I go to Nothing Bundt Cakes once a week because they rotate their bundt cake flavors every week. It’s really important to me. All of their cakes have cream cheese frosting and I love cream cheese frosting. So if I’m having a rough day I’m like “Forget this, I’m going to Nothing Bundt Cakes on Prytania. I’m gonna get a red velvet bundt cake and eat it by myself.” I walk in and I’m like “Hey, ladies.” I have a rewards card. I’m really close to getting a free bundtlet. And you get a free bundtlet for your birthday, so it’s great. It’s self-care. 

When’s the last time you surprised yourself? 

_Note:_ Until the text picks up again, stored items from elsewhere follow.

(** * apm-server, package [beater]: the HTTP intake of [server.go]

    A shallow embedding of [src/beater/server.go] and a verification of the
    request pipeline ([processRequest]), the authenticator ([isAuthorized]),
    the decoder ([decodeData]), the status responder ([sendStatus]), the
    health-check route of [newMuxer] and the shutdown sequence ([stop]).

    Conventions
    - a Go [string] is a [string] (a sequence of 8-bit characters), a
      [[]byte] is a [list byte];
    - a Go [error] is a value of type [error]; the [nil] error is [None] of
      [option error];
    - [int] and [int64] values are in [Z];
    - functions of the Go standard library that the file calls are embedded
      next to their callers, from their Go definitions ([strings.Split],
      [strings.Contains], [subtle.ConstantTimeCompare], [io.LimitReader],
      [ioutil.ReadAll], and [Shutdown] and [Close] of [http.Server]); the
      decompressors and the JSON encoder are parameters of the
      development. *)

From Stdlib Require Import ZArith Lia Strings.Ascii Strings.String Strings.Byte.
From stdpp Require Import gmap strings list.
From Equations Require Import Equations.

Local Open Scope Z_scope.

(** ** Go errors *)

(** [io.EOF] is a distinguished error value, compared by identity in
    [ioutil.ReadAll]; every other error is made by [errors.New] (or
    [fmt.Errorf]) and carries its message. *)
Inductive error : Type :=
| io_EOF
| errors_New (msg : string).

Definition Error (e : error) : string :=
  match e with
  | io_EOF => "EOF"
  | errors_New msg => msg
  end.

#[global] Instance error_eq_dec : EqDecision error.
Proof. solve_decision. Defined.

#[global] Instance byte_eq_dec : EqDecision byte := Byte.byte_eq_dec.

Definition errInvalidToken : error := errors_New "invalid token".
Definition errPOSTRequestOnly : error := errors_New "only POST requests are supported".

(** ** package strings *)

Module strings.

(** [HasPrefix s prefix]. *)
Fixpoint HasPrefix (s prefix : string) : bool :=
  match prefix, s with
  | EmptyString, _ => true
  | String _ _, EmptyString => false
  | String p prefix', String c s' =>
      if Ascii.eqb p c then HasPrefix s' prefix' else false
  end.

(** [Contains s substr] is [Index(s, substr) >= 0]: some suffix of [s]
    starts with [substr]. *)
Fixpoint Contains (s substr : string) : bool :=
  if HasPrefix s substr then true
  else match s with
       | EmptyString => false
       | String _ s' => Contains s' substr
       end.

(** [Split s sep] for a non-empty [sep]: the pieces of [s] between the
    leftmost, non-overlapping occurrences of [sep].  [skip] counts the
    characters of an occurrence of [sep] still to be dropped and [cur] is
    the piece being built. *)
Fixpoint Split_from (sep : string) (skip : nat) (cur : string) (s : string)
  : list string :=
  match s with
  | EmptyString => [cur]
  | String c s' =>
      match skip with
      | S k => Split_from sep k cur s'
      | O =>
          if HasPrefix s sep
          then cur :: Split_from sep (String.length sep - 1) EmptyString s'
          else Split_from sep O (cur +:+ String c EmptyString) s'
      end
  end.

Definition Split (s sep : string) : list string :=
  Split_from sep O EmptyString s.

End strings.

(** ** package crypto/subtle *)

Module subtle.

Definition byte_val (b : byte) : Z := Z.of_N (Byte.to_N b).

(** [ConstantTimeByteEq(x, y uint8) int] is
    [int((uint32(x^y) - 1) >> 31)], the subtraction in [uint32]. *)
Definition ConstantTimeByteEq (x y : Z) : Z :=
  Z.shiftr ((Z.lxor x y - 1) mod 2 ^ 32) 31.

(** The loop [for i := 0; i < len(x); i++ { v |= x[i] ^ y[i] }]. *)
Fixpoint accumulate (v : Z) (x y : list byte) : Z :=
  match x, y with
  | a :: x', b :: y' =>
      accumulate (Z.lor v (Z.lxor (byte_val a) (byte_val b))) x' y'
  | _, _ => v
  end.

Definition ConstantTimeCompare (x y : list byte) : Z :=
  if negb (length x =? length y)%nat then 0
  else ConstantTimeByteEq (accumulate 0 x y) 0.

End subtle.

(** ** package net/http: headers and requests *)

(** [http.Header] is a [map[string][]string]; [Get] gives the first value of
    a key, and the empty string when the key is absent.  The keys used by
    this file are already in canonical form. *)
Definition Header_Get (h : gmap string (list string)) (key : string) : string :=
  match h !! key with
  | Some (v :: _) => v
  | _ => ""
  end.

Definition Header_Set (h : gmap string (list string)) (key value : string)
  : gmap string (list string) :=
  <[key := [value]]> h.

(** ** package io: readers *)

Module io.

(** An [io.Reader] is modelled by the sequence of results its successive
    [Read] calls have in store: each segment is a block of bytes that is
    ready, and the error (if any) reported with the last byte of the
    block.  A block longer than the caller's buffer is handed out in
    pieces; [([], Some e)] is a [Read] returning [0, e] and [(c, None)]
    one returning [len(c), nil].  Once the segments are used up the reader
    is at end of file. *)
Definition Reader : Type := list (list byte * option error).

(** [r.Read(p)] with [len(p) = n]: the bytes copied, the error, and the
    reader afterwards. *)
Definition Read (r : Reader) (n : nat) : list byte * option error * Reader :=
  match r with
  | [] => ([], Some io_EOF, [])
  | (c, e) :: r' =>
      if (length c <=? n)%nat then (c, e, r')
      else (take n c, None, (drop n c, e) :: r')
  end.

(** The bytes a reader delivers up to its first error or end of file, and
    the error that ends it ([None] for end of file). *)
Fixpoint contents (r : Reader) : list byte :=
  match r with
  | [] => []
  | (c, None) :: r' => c ++ contents r'
  | (c, Some _) :: _ => c
  end.

Fixpoint failure (r : Reader) : option error :=
  match r with
  | [] => None
  | (_, None) :: r' => failure r'
  | (_, Some e) :: _ => if decide (e = io_EOF) then None else Some e
  end.

(** [type LimitedReader struct { R Reader; N int64 }] *)
Record LimitedReader : Type := { lr_R : Reader; lr_N : Z }.

Definition LimitReader (r : Reader) (n : Z) : LimitedReader :=
  {| lr_R := r; lr_N := n |}.

(** [func (l *LimitedReader) Read(p []byte) (n int, err error)]:
    end of file once [N <= 0]; otherwise [p] is cut to [N] bytes, the
    underlying reader reads, and [N] decreases by the bytes read. *)
Definition LimitedReader_Read (l : LimitedReader) (n : nat)
  : list byte * option error * LimitedReader :=
  if lr_N l <=? 0 then ([], Some io_EOF, l)
  else
    let n' := if Z.of_nat n >? lr_N l then Z.to_nat (lr_N l) else n in
    let '(m, err, r') := Read (lr_R l) n' in
    (m, err, {| lr_R := r'; lr_N := lr_N l - Z.of_nat (length m) |}).

(** What is left in a reader: one unit per byte and per segment. *)
Fixpoint weight (r : Reader) : nat :=
  match r with
  | [] => O
  | (c, _) :: r' => S (length c + weight r')
  end.

End io.

(** ** package io/ioutil *)

Module ioutil.
Import io.

(** [bytes.MinRead]: the least free space of the buffer passed to [Read]. *)
Definition MinRead : nat := 512.

Definition inspect {A : Type} (a : A) : { b : A | a = b } := exist _ a eq_refl.

(** [ioutil.ReadAll(r)], through [bytes.Buffer.ReadFrom]: read until an
    error; [io.EOF] is a normal end, any other error is returned with the
    bytes read so far.
<<
    for {
      make sure the buffer has MinRead bytes free
      m, e := r.Read(the free space of the buffer)
      buf = append(buf, the m bytes read)
      if e == io.EOF { return buf, nil }
      if e != nil    { return buf, e }
    }
>>
    How much the buffer has free beyond [MinRead] when it holds [n] bytes
    depends on how it grows: it is [slack n].  (A buffer that cannot grow
    any more makes [ReadAll] fail with [bytes.ErrTooLarge]; memory is not
    bounded here.) *)
Equations? ReadFrom (slack : nat -> nat) (l : LimitedReader) (buf : list byte)
  : list byte * option error by wf (weight (lr_R l)) lt :=
  ReadFrom slack l buf
    with inspect (LimitedReader_Read l (MinRead + slack (length buf))) => {
      | exist _ (m, Some e, _) _ :=
          if decide (e = io_EOF) then (buf ++ m, None) else (buf ++ m, Some e)
      | exist _ (m, None, l') Hread := ReadFrom slack l' (buf ++ m) }.
Proof.
  (* a read that reports no error consumed a byte or a segment *)
  revert Hread. unfold LimitedReader_Read.
  destruct (lr_N l <=? 0) eqn:HN; [discriminate|].
  apply Z.leb_gt in HN.
  match goal with |- context [Z.of_nat ?k >? lr_N l] =>
    assert (Hn : (0 < k)%nat) by apply Nat.lt_0_succ;
    set (n := k) in *; clearbody n
  end.
  set (n' := if Z.of_nat n >? lr_N l then Z.to_nat (lr_N l) else n).
  assert (Hn' : (0 < n')%nat) by (subst n'; destruct (Z.of_nat n >? lr_N l); lia).
  clearbody n'. unfold Read.
  destruct (lr_R l) as [|[c e] r']; [discriminate|].
  destruct (length c <=? n')%nat eqn:Hc.
  - intros [= <- -> <-]. simpl. lia.
  - intros [= <- <-]. simpl. apply Nat.leb_gt in Hc.
    rewrite length_drop. lia.
Qed.

Definition ReadAll (slack : nat -> nat) (l : LimitedReader)
  : list byte * option error :=
  ReadFrom slack l [].

End ioutil.

(** ** package net/http *)

Module http.

Record Request : Type := {
  Method : string;
  RequestURI : string;
  ContentLength : Z;
  Header : gmap string (list string);
  Body : option io.Reader   (* [None] is the nil body *)
}.

(** The server's [http.ResponseWriter]: the handler's header map, the status
    line and the headers as they went out with the first [WriteHeader], and
    the body written so far. *)
Record ResponseWriter : Type := {
  rw_Header : gmap string (list string);
  rw_wrote : option (Z * gmap string (list string));
  rw_body : list byte
}.

Definition newResponseWriter : ResponseWriter :=
  {| rw_Header := ∅; rw_wrote := None; rw_body := [] |}.

(** [w.Header().Set(key, value)] *)
Definition SetHeader (w : ResponseWriter) (key value : string) : ResponseWriter :=
  {| rw_Header := Header_Set (rw_Header w) key value;
     rw_wrote := rw_wrote w;
     rw_body := rw_body w |}.

(** [w.WriteHeader(code)]: the first call fixes the status and the headers
    sent; a later call changes nothing. *)
Definition WriteHeader (w : ResponseWriter) (code : Z) : ResponseWriter :=
  match rw_wrote w with
  | Some _ => w
  | None =>
      {| rw_Header := rw_Header w;
         rw_wrote := Some (code, rw_Header w);
         rw_body := rw_body w |}
  end.

Definition bodyAllowedForStatus (status : Z) : bool :=
  if (100 <=? status) && (status <=? 199) then false
  else if status =? 204 then false
  else if status =? 304 then false
  else true.

(** [w.Write(buf)]: sends the header with status 200 if none was sent, and
    appends [buf] to the body unless the status admits no body. *)
Definition Write (w : ResponseWriter) (buf : list byte) : ResponseWriter :=
  let w := WriteHeader w 200 in
  match rw_wrote w with
  | Some (status, _) =>
      if bodyAllowedForStatus status
      then {| rw_Header := rw_Header w;
              rw_wrote := rw_wrote w;
              rw_body := rw_body w ++ buf |}
      else w
  | None => w
  end.

(** The status and the [Content-Type] of the response as sent. *)
Definition status (w : ResponseWriter) : option Z := fst <$> rw_wrote w.

Definition sent_Header (w : ResponseWriter) (key : string) : string :=
  match rw_wrote w with
  | Some (_, h) => Header_Get h key
  | None => ""
  end.

(** [ctx, cancel := context.WithTimeout(context.Background(), timeout)]:
    a context whose [Done] channel closes [timeout] nanoseconds after it is
    made, and whose [Err()] is then [context.DeadlineExceeded].  Times are
    in nanoseconds ([time.Duration]), counted from the call of [stop]. *)
Record Context : Type := { Done_at : Z }.

Definition context_WithTimeout (timeout : Z) : Context := {| Done_at := timeout |}.

Definition context_DeadlineExceeded : error :=
  errors_New "context deadline exceeded".

(** An [http.Server] as [Shutdown] and [Close] use it: the listeners it has
    open, each with what closing it answers, and the connections it has
    open, each with the times at which its state is [StateIdle].
    [deadline_first] is what [select] does when the deadline of the context
    and a tick of the poll ticker fall together. *)
Record Server : Type := {
  listeners : list (option error);
  activeConn : list (Z -> bool);
  deadline_first : bool
}.

(** [closeListenersLocked]: every listener is closed and dropped; the first
    error of a close is the result. *)
Fixpoint first_error (answers : list (option error)) : option error :=
  match answers with
  | [] => None
  | Some e :: _ => Some e
  | None :: answers' => first_error answers'
  end.

Definition closeListenersLocked (srv : Server) : option error * Server :=
  (first_error (listeners srv),
   {| listeners := []; activeConn := activeConn srv;
      deadline_first := deadline_first srv |}).

Definition idle (now : Z) (c : Z -> bool) : bool := c now.

(** [closeIdleConns]: the idle connections are closed and dropped; the
    result tells whether no connection was busy. *)
Definition closeIdleConns (srv : Server) (now : Z) : bool * Server :=
  (forallb (idle now) (activeConn srv),
   {| listeners := listeners srv;
      activeConn := List.filter (fun c => negb (idle now c)) (activeConn srv);
      deadline_first := deadline_first srv |}).

(** [shutdownPollInterval = 500 * time.Millisecond] *)
Definition shutdownPollInterval : Z := 500000000.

This is funny because I’m really hard to surprise. I’m very much a planner. I would say maybe this summer, because this summer I was in D.C. interning and it was the first time I had ever lived out of state. I’ve always lived in Louisiana, so this was my first time being far from home. But I did it. Not being around my family and not being around my friends in the way that I was used to, it was really scary to do that. Especially at schools like Tulane where everyone’s an overachiever and everyone has internships in all of these big cities, you don’t really think about the toll it takes on you to be away from your family for such a long period of time, and that freaked me out. So I guess I surprised myself by enjoying it, you know? Exploring a new city, not knowing everything about a place. Because, like I said, I’m very much a planner, I like to know what I’m getting into. But taking that chance and being in a new place, I really surprised myself by saying “Yeah, I’m gonna do this” and then doing it.